Cerebral glucose transporters expression and spatial learning in the K-ATP Kir6.2−/− knockout mice

K-ATP channels formed of the Sur and Kir subunits are widely distributed in the brain. Sur1–Kir6.2 is the most common combination of K-ATP channel subunits in the brain and Kir6.2 plays an important role in glucose metabolism through pancreatic insulin secretion or hypothalamic glucose sensing. K-ATP channels have also been reported to play a role in memory processing. Therefore, the aim of the present experiment is to assess the gene and protein expression of GLUT1, GLUT3 and GLUT4 in various brain regions of Kir6.2−/− K-ATP knockout mice and to test their working memory performance.
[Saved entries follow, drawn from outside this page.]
(* ===== verification/BpfFilter.v ===== *)
(** * A filter for spoofed packets ([bpf-filter-master/ebpf/drop.c])

    A tc program on the interface of a pod: what comes from the pod has to bear
    the addresses of the interface. *)
From Stdlib Require Import ZifyBool.
From S2P Require Import Prelude Records Words Consts.
Open Scope c_scope.

Definition MAXELEM : Z := 2000.
Record pkt_count : Type := PktCount { drop_cnt : Z; pass_cnt : Z }.
#[export] Instance eta_pkt_count : Eta pkt_count := λ c, PktCount (drop_cnt c) (pass_cnt c).

(** Map values are stored as they are in memory: 6 bytes, and a word in
    network order. *)
Record bf_state : Type := BfState {
  bf_pkt : mem;
  bf_ifindex : Z;
  iface_map : gmap Z (list Z);
  iface_ip_map : gmap Z Z;
  iface_stat_map : gmap Z pkt_count }.
#[export] Instance eta_bf_state : Eta bf_state := λ s,
  BfState (bf_pkt s) (bf_ifindex s) (iface_map s) (iface_ip_map s) (iface_stat_map s).
#[export] Instance bf_pkt_state : PktState bf_state :=
  {| get_pkt := bf_pkt; set_pkt m s := s <| bf_pkt := m |> |}.
#[export] Instance bf_pkt_laws : PktStateLaws bf_state.
Proof. split; [done..|]. by intros []. Qed.

Definition compare_mac (mac1 mac2 : list Z) : bool :=
  forallb (λ i, nth i mac1 0 =? nth i mac2 0) [0; 1; 2; 3; 4; 5]%nat.
(** ['0xff'] is a character constant of four characters, whose last byte is
    that of ['f']. *)
Definition is_broadcast_mac (m : list Z) : bool :=
  forallb (λ i, nth i m 0 =? 0x66) [0; 1; 2; 3; 4; 5]%nat.

Section filter.
Abbreviation sbody := (body bf_state Z).
Definition ADD_DROP_STAT (idx : Z) : sbody unit :=
  when (idx <? MAXELEM)
    (modify (λ s, s <| iface_stat_map ::= alter (λ c, c <| drop_cnt := u32 (drop_cnt c + 1) |>) idx |>)).
Definition ADD_PASS_STAT (idx : Z) : sbody unit :=
  when (idx <? MAXELEM)
    (modify (λ s, s <| iface_stat_map ::= alter (λ c, c <| pass_cnt := u32 (pass_cnt c + 1) |>) idx |>)).

Definition filter : func bf_state Z := run (
  let! idx := gets bf_ifindex in
  let l3_offset := sizeof_ethhdr in
  let! oob := past_end l3_offset in
  return_if oob TC_ACT_SHOT ;;
  let! h_proto := load16 eth_h_proto in
  return_if (negb (h_proto =? 0x0008)) TC_ACT_OK ;;
  let ip := l3_offset in
  let! oob := past_end (ip + sizeof_iphdr) in
  return_if oob TC_ACT_OK ;;
  let! inf := gets (λ s, iface_stat_map s !! idx) in
  let! inf := or_return inf TC_ACT_OK in
  let! bytes := gets (λ s, iface_map s !! idx) in
  let! iface_mac := or_return bytes TC_ACT_OK in
  let! bytes := gets (λ s, iface_ip_map s !! idx) in
  let! iface_ip := or_return bytes TC_ACT_OK in
  let! h_source := load_bytes eth_h_source ETH_ALEN in
  let! h_dest := load_bytes eth_h_dest ETH_ALEN in
  return_if (is_broadcast_mac h_source || is_broadcast_mac h_dest) TC_ACT_OK ;;
  return_if (compare_mac h_dest iface_mac) TC_ACT_OK ;;
  let pkt_mac := h_source in
  let! pkt_ip := load32 (ip + ip_saddr) in
  when (negb (compare_mac pkt_mac iface_mac)) (ADD_DROP_STAT idx ;; return_ TC_ACT_SHOT) ;;
  when (negb (iface_ip =? pkt_ip)) (ADD_DROP_STAT idx ;; return_ TC_ACT_SHOT) ;;
  ADD_PASS_STAT idx ;;
  ret TC_ACT_OK).
Definition bpf_filter : func bf_state Z := filter.
End filter.

(** ** What is let through *)

(** An IPv4 packet; its addresses as the bytes have them. *)
Definition is_ip (m : mem) : bool := (34 <=? Z.of_nat (length m)) && (half_at 12 m =? 0x0008).
Definition src_mac (m : mem) : list Z := slice 6 6 m.
Definition dst_mac (m : mem) : list Z := slice 0 6 m.
Definition src_ip (m : mem) : Z := le_val (slice 26 4 m).

Lemma compare_mac_eq a b : length a = 6%nat → length b = 6%nat → compare_mac a b = bool_decide (a = b).
Proof.
  intros Ha Hb. do 7 (destruct a as [|? a]; try discriminate Ha). do 7 (destruct b as [|? b]; try discriminate Hb).
  unfold compare_mac. simpl. rewrite andb_true_r. case_bool_decide as Hab.
  - injection Hab as -> -> -> -> -> ->. by rewrite !Z.eqb_refl.
  - apply not_true_iff_false. intros Hn. apply Hab. rewrite !andb_true_iff, !Z.eqb_eq in Hn.
    by destruct Hn as (-> & -> & -> & -> & -> & ->).
Qed.
Lemma is_broadcast_mac_eq a : length a = 6%nat → is_broadcast_mac a = bool_decide (a = repeat 0x66 6).
Proof. intros Ha. by apply (compare_mac_eq a (repeat 0x66 6)). Qed.

Lemma wpf_exact {S R} (f : func S R) s r s' : wpf f (λ x y, x = r ∧ y = s') s → f s = Some (r, s').
Proof. intros Hf. by destruct (wpf_elim _ _ _ Hf) as (x & y & E & -> & ->). Qed.

Definition counted_pass s : bf_state :=
  s <| iface_stat_map ::= alter (λ c, c <| pass_cnt := u32 (pass_cnt c + 1) |>) (bf_ifindex s) |>.
Definition counted_drop s : bf_state :=
  s <| iface_stat_map ::= alter (λ c, c <| drop_cnt := u32 (drop_cnt c + 1) |>) (bf_ifindex s) |>.

Lemma wp_filter s mac ip c (Q : Z → bf_state → Prop) :
  let m := bf_pkt s in
  is_ip m = true → 0 ≤ bf_ifindex s < MAXELEM →
  iface_map s !! bf_ifindex s = Some mac →
  iface_ip_map s !! bf_ifindex s = Some ip → iface_stat_map s !! bf_ifindex s = Some c →
  (if is_broadcast_mac (src_mac m) || is_broadcast_mac (dst_mac m) || compare_mac (dst_mac m) mac
   then Q TC_ACT_OK s
   else if compare_mac (src_mac m) mac && (ip =? src_ip m)
   then Q TC_ACT_OK (counted_pass s) else Q TC_ACT_SHOT (counted_drop s)) →
  wpf bpf_filter Q s.
Proof.
  intros m Hip Hidx Hmac Hi Hst HQ.
  assert (34 ≤ Z.of_nat (length m) ∧ half_at 12 m = 8) as [Hl Hh] by (unfold is_ip in Hip; lia).
  assert (pkt_len s = Z.of_nat (length m)) as Hpl by done.
  assert ((bf_ifindex s <? MAXELEM) = true) as Hx by lia.
  apply wp_run, wp_bind, wp_gets, wp_bind, wp_past_end, wp_bind, wp_return_if;
    rewrite Hpl; unfold sizeof_ethhdr; intros H1; [lia|].
  apply wp_bind, wp_load; [done|rewrite Hpl; unfold eth_h_proto; lia|]. change (le_val _) with (half_at 12 m).
  rewrite Hh. apply wp_bind, wp_return_if; [done|intros _].
  apply wp_bind, wp_past_end, wp_bind, wp_return_if; rewrite Hpl; unfold sizeof_iphdr; intros H2; [lia|].
  apply wp_bind, wp_gets, wp_bind. rewrite Hst. apply wp_ret, wp_bind, wp_gets, wp_bind. rewrite Hmac.
  apply wp_ret, wp_bind, wp_gets, wp_bind. rewrite Hi.
  apply wp_ret, wp_bind, wp_load_bytes; [done|rewrite Hpl; unfold eth_h_source, ETH_ALEN; lia|].
  apply wp_bind, wp_load_bytes; [done|rewrite Hpl; unfold eth_h_dest, ETH_ALEN; lia|].
  change (slice (Z.to_nat eth_h_source) ETH_ALEN (get_pkt s)) with (src_mac m).
  change (slice (Z.to_nat eth_h_dest) ETH_ALEN (get_pkt s)) with (dst_mac m).
  apply wp_bind, wp_return_if; intros H3; rewrite H3 in HQ; [done|]. simpl in HQ.
  apply wp_bind, wp_return_if; intros H4; rewrite H4 in HQ; [done|].
  apply wp_bind, wp_load; [done|rewrite Hpl; unfold ip_saddr; lia|]. change (le_val _) with (src_ip m).
  unfold ADD_DROP_STAT, ADD_PASS_STAT. rewrite Hx.
  apply wp_bind, wp_when; intros H5; [apply wp_bind, wp_modify, wp_return|];
    rewrite ?negb_true_iff, ?negb_false_iff in H5; rewrite H5 in HQ; [done|]. simpl in HQ.
  apply wp_bind, wp_when; intros H6; [apply wp_bind, wp_modify, wp_return|];
    rewrite ?negb_true_iff, ?negb_false_iff in H6; rewrite H6 in HQ; [done|].
  apply wp_bind, wp_modify, wp_ret, HQ.
Qed.

(** Every IPv4 packet on an interface the maps know: one to the interface and
    one from or to the address taken for the broadcast address pass, uncounted;
    of the others exactly those with both addresses of the interface pass, and
    all of them are counted.  Nothing else changes. *)
Theorem no_spoofing s mac ip c :
  is_ip (bf_pkt s) = true → 0 ≤ bf_ifindex s < MAXELEM →
  iface_map s !! bf_ifindex s = Some mac → length mac = 6%nat →
  iface_ip_map s !! bf_ifindex s = Some ip → iface_stat_map s !! bf_ifindex s = Some c →
  let m := bf_pkt s in
  let free := src_mac m = repeat 0x66 6 ∨ dst_mac m = repeat 0x66 6 ∨ dst_mac m = mac in
  let own := src_mac m = mac ∧ src_ip m = ip in
  (free → bpf_filter s = Some (TC_ACT_OK, s)) ∧
  (¬ free → own → bpf_filter s = Some (TC_ACT_OK, counted_pass s)) ∧
  (¬ free → ¬ own → bpf_filter s = Some (TC_ACT_SHOT, counted_drop s)).
Proof.
  intros Hip Hidx Hmac Hlm Hi Hst m free own.
  assert (34 ≤ Z.of_nat (length m)) as Hl by (unfold is_ip in Hip; fold m in Hip; lia).
  pose proof (λ Q, wp_filter s mac ip c Q Hip Hidx Hmac Hi Hst) as W. fold m in W.
  rewrite !is_broadcast_mac_eq, !compare_mac_eq in W
    by first [done | unfold src_mac, dst_mac; rewrite length_slice; lia].
  set (fr := _ || _ || _) in W. set (ow := _ && _) in W.
  assert (fr = true ↔ free) as Hfr
    by (subst fr free; rewrite !orb_true_iff, !bool_decide_eq_true; tauto).
  assert (ow = true ↔ own) as Hown
    by (subst ow own; rewrite andb_true_iff, bool_decide_eq_true, Z.eqb_eq; intuition congruence).
  clearbody free own fr ow.
  split_and!; intros; apply wpf_exact, W; destruct fr, ow; try done; exfalso; intuition discriminate.
Qed.

(** ** Example: pod 10.0.0.1 on interface 5 *)
Definition pod_mac : list Z := [2; 0; 0; 0; 0; 1].
Definition bf_frame (dst src ip : list Z) : mem := dst ++ src ++ [8; 0] ++ repeat 0 12 ++ ip ++ repeat 0 4.
Definition bf_example (m : mem) : bf_state :=
  BfState m 5 {[ 5 := pod_mac ]} {[ 5 := le_val [10; 0; 0; 1] ]} {[ 5 := PktCount 0 0 ]}.
Definition bf_verdict (m : mem) : option (Z * option pkt_count) :=
  (λ '(v, s), (v, iface_stat_map s !! 5)) <$> bpf_filter (bf_example m).

(** The pod's own address passes, another does not; a broadcast of somebody
    else is dropped, although the filter means to pass broadcasts. *)
Example filter_own : bf_verdict (bf_frame (repeat 1 6) pod_mac [10; 0; 0; 1]) = Some (TC_ACT_OK, Some (PktCount 0 1)).
Proof. by vm_compute. Qed.
Example filter_spoofed : bf_verdict (bf_frame (repeat 1 6) pod_mac [10; 0; 0; 9]) = Some (TC_ACT_SHOT, Some (PktCount 1 0)).
Proof. by vm_compute. Qed.
Example filter_broadcast : bf_verdict (bf_frame (repeat 0xff 6) (repeat 3 6) [10; 0; 0; 9]) = Some (TC_ACT_SHOT, Some (PktCount 1 0)).
Proof. by vm_compute. Qed.
Lemma no_spoofing_witness :
  let m := bf_frame (repeat 1 6) pod_mac [10; 0; 0; 1] in
  bpf_filter (bf_example m) = Some (TC_ACT_OK, counted_pass (bf_example m)).
Proof.
  intros m.
  destruct (no_spoofing (bf_example m) pod_mac (le_val [10; 0; 0; 1]) (PktCount 0 0)) as (_ & Ho & _);
    [by vm_compute|by split|by vm_compute..|].
  apply Ho; vm_compute; intuition discriminate.
Defined.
GLUT4 was measured using two antibodies, one recognizing an intracellular epitope and the other, an extracellular epitope. Relative to their corresponding wild type, semi-quantitative immunohistochemistry showed that GLUT4 protein expression as measured by a GLUT4 antibody recognizing an extracellular epitope was increased in the Kir6.2−/− K-ATP mice. However, there was only a small increase in GLUT4 labeling using the GLUT4 antibody recognizing the intracellular epitope. These results suggest a compensatory higher GLUT4 inclusion at the cellular neuronal membrane in the cerebral cortex, hippocampus and cerebellum of the Kir6.2−/− K-ATP knockout mice. However, there was no change in GLUT4 gene expression assessed by TaqMan PCR except for a decrease in the cerebellum of these mice. Working memory performance of the Kir6.2−/− K-ATP mice was disrupted at age of 12 weeks but not at 5 weeks. The mild glucose intolerance that is observed in the Kir6.2 knockout mice is unlikely to have created the memory deficits observed. Rather, in light of the effects of K-ATP channel modulators on memory, the memory deficits in the Kir6.2−/− K-ATP mice are more likely due to the absence of the Kir6.2 and possible disruption of the GLUT4 activity in the brain.